If we've Access Token available anyone can request for userinfo (we are saving user information and claims into userinfo) which we want to restrict.
means, the request we should allow from known clients only.
Note: we are using Keycloak as Identity Server
Please help!!
First and foremost, access token must be protected as same as user credentials. What OAuth2.0 framework give us is the ability to replace username/password based authentication/authorization with dynamically generated tokens. Thus these tokens must be protected. That is why TLS is a must for token transmission.
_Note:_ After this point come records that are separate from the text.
Lemma touch_spec r v0 i u f :
  reg_inv r -> user_map r !! v0 = Some i -> vget (user_states r) i = Some u ->
  us_user_id (f u) = us_user_id u -> us_net_qty (f u) = us_net_qty u ->
  us_order_count (f u) = us_order_count u ->
  exists st, vset (user_states r) i (f u) = Ok st /\ reg_inv (with_states r st) /\
    (forall v, net_of (with_states r st) v = net_of r v /\ orders_of (with_states r st) v = orders_of r v) /\
    total_net (with_states r st) = total_net r.
Proof.
  intros Hi Hm Hu Hid Hn Ho. rewrite vset_ok by (by eapply vget_some_range).
  destruct (modify_user r v0 i u f Hi Hm Hu Hid) as (_ & E2 & E3 & E4 & E5).
  eexists. split; [reflexivity|]. split; [done|]. split; [|lia].
  intros v. unfold net_of, orders_of. destruct (Z.eq_dec v v0) as [->|Hv].
  - rewrite E3, (user_of_get r v0 i u Hm Hu). done.
  - by rewrite E4.
Qed.

(** A maintenance step keeps every position and order count, and reclaims only
    a user that has been idle for the grace period. *)
Lemma maintain_one_spec r now replay :
  reg_inv r -> 0 <= maintenance_cursor r ->
  exists o r', maintain_one r now replay = Ok (o, r') /\ reg_inv r' /\
    (forall v, net_of r' v = net_of r v /\ orders_of r' v = orders_of r v) /\
    total_net r' = total_net r /\
    (forall uid, o = Some uid ->
       replay = false /\ net_of r uid = 0 /\ orders_of r uid = 0 /\ contains r' uid = false /\
       RECLAIM_GRACE_NS <= now - us_zero_since_ns (user_of r uid)).
Proof.
  intros Hi Hcur. unfold maintain_one. destruct (replay || (user_bump r =? 0)) eqn:E0.
  { exists None, r. done. }
  apply orb_false_iff in E0 as [-> E0]. bool_to_prop. pose proof (ri_len _ Hi) as Hl. pose proof (zlen_nonneg (user_states r)).
  set (i := maintenance_cursor r mod user_bump r).
  assert (0 <= i < user_bump r) as Hir by (apply Z.mod_pos_bound; lia).
  set (c := wrap_u32 (maintenance_cursor r + 1) mod user_bump r).
  destruct (vget_is_some (user_states r) i ltac:(lia)) as [u Hu]. cbn [user_states].
  rewrite (vindex_some _ _ _ Hu). cbn [mbind Res_bind].
  set (rc := mkReg (user_states r) (user_map r) (user_free_list r) (user_bump r) c).
  assert (reg_inv rc) as Hc by by apply with_cursor_inv.
  destruct (us_user_id u =? 0) eqn:Eu; bool_to_prop.
  { exists None, rc. done. }
  assert (~ In i (user_free_list r)) as Hnf.
  { intros Hin. apply (ri_free _ Hi) in Hin. rewrite Hu in Hin. injection Hin as ->. by simpl in Eu. }
  destruct (ri_cover _ Hi i Hir) as [|[v0 Hv0]]; [done|].
  assert (user_of r (us_user_id u) = u) as Huo.
  { destruct (ri_map _ Hi _ _ Hv0) as (w & Hw & <-). rewrite Hu in Hw. injection Hw as <-. by eapply user_of_get. }
  pose proof (touch_spec rc v0 i u) as Hkeep. simpl in Hkeep.
  destruct (is_idle u) eqn:Eid; cbn [negb].
  2: { destruct (Hkeep clear_zero_mark) as (st & E & H1 & H2 & H3); try done.
       rewrite E. exists None, (with_states rc st). done. }
  destruct (us_zero_since_ns u =? 0) eqn:Ez.
  { destruct (Hkeep (mark_zero_if_idle now)) as (st & E & H1 & H2 & H3);
      try done; try (unfold mark_zero_if_idle; by destruct (_ && _)%bool).
    rewrite E. exists None, (with_states rc st). done. }
  destruct (sat_u64 _ <? RECLAIM_GRACE_NS) eqn:Eg; bool_to_prop.
  { exists None, rc. done. }
  rewrite vset_ok by (simpl; lia). cbn [mbind Res_bind].
  destruct (reclaim_inv rc i u (us_user_id u) c Hc Hu eq_refl Eu Eid) as (R1 & R2 & R3).
  eexists _, _. split; [reflexivity|]. split; [exact R1|]. split; [exact R2|]. split; [exact R3|].
  intros uid [= <-]. unfold net_of, orders_of. rewrite Huo. unfold is_idle in Eid. bool_to_prop.
  split; [done|]. split; [done|]. split; [done|]. split.
  - unfold contains. simpl. rewrite lookup_delete_eq. by apply bool_decide_eq_false_2; intros [? ?].
  - unfold sat_u64, clamp, RECLAIM_GRACE_NS in *. lia.
Qed.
RFC6749 section 10.3 - Access token credentials (as well as any confidential access token attributes) MUST be kept confidential in transit and storage, and only shared among the authorization server, the resource servers the access token is valid for, and the client to whom the access token is issued. Access token credentials MUST only be transmitted using TLS as described in Section 1.6 with server authentication as defined by [RFC2818].
So if you are worrying over access token misuse, you must first worry about adopting token based communication. Your clients must be secure enough not to misuse the tokens.
Also one other thing you can do is to enable CORS headers to restrict the access to the endpoint. But, this is only after protecting the tokens.!
p.s Alternatively, network configurations can be set to allow only the known/valid IP addresses to communicate to your back end. But that is out of the OIDC protocol.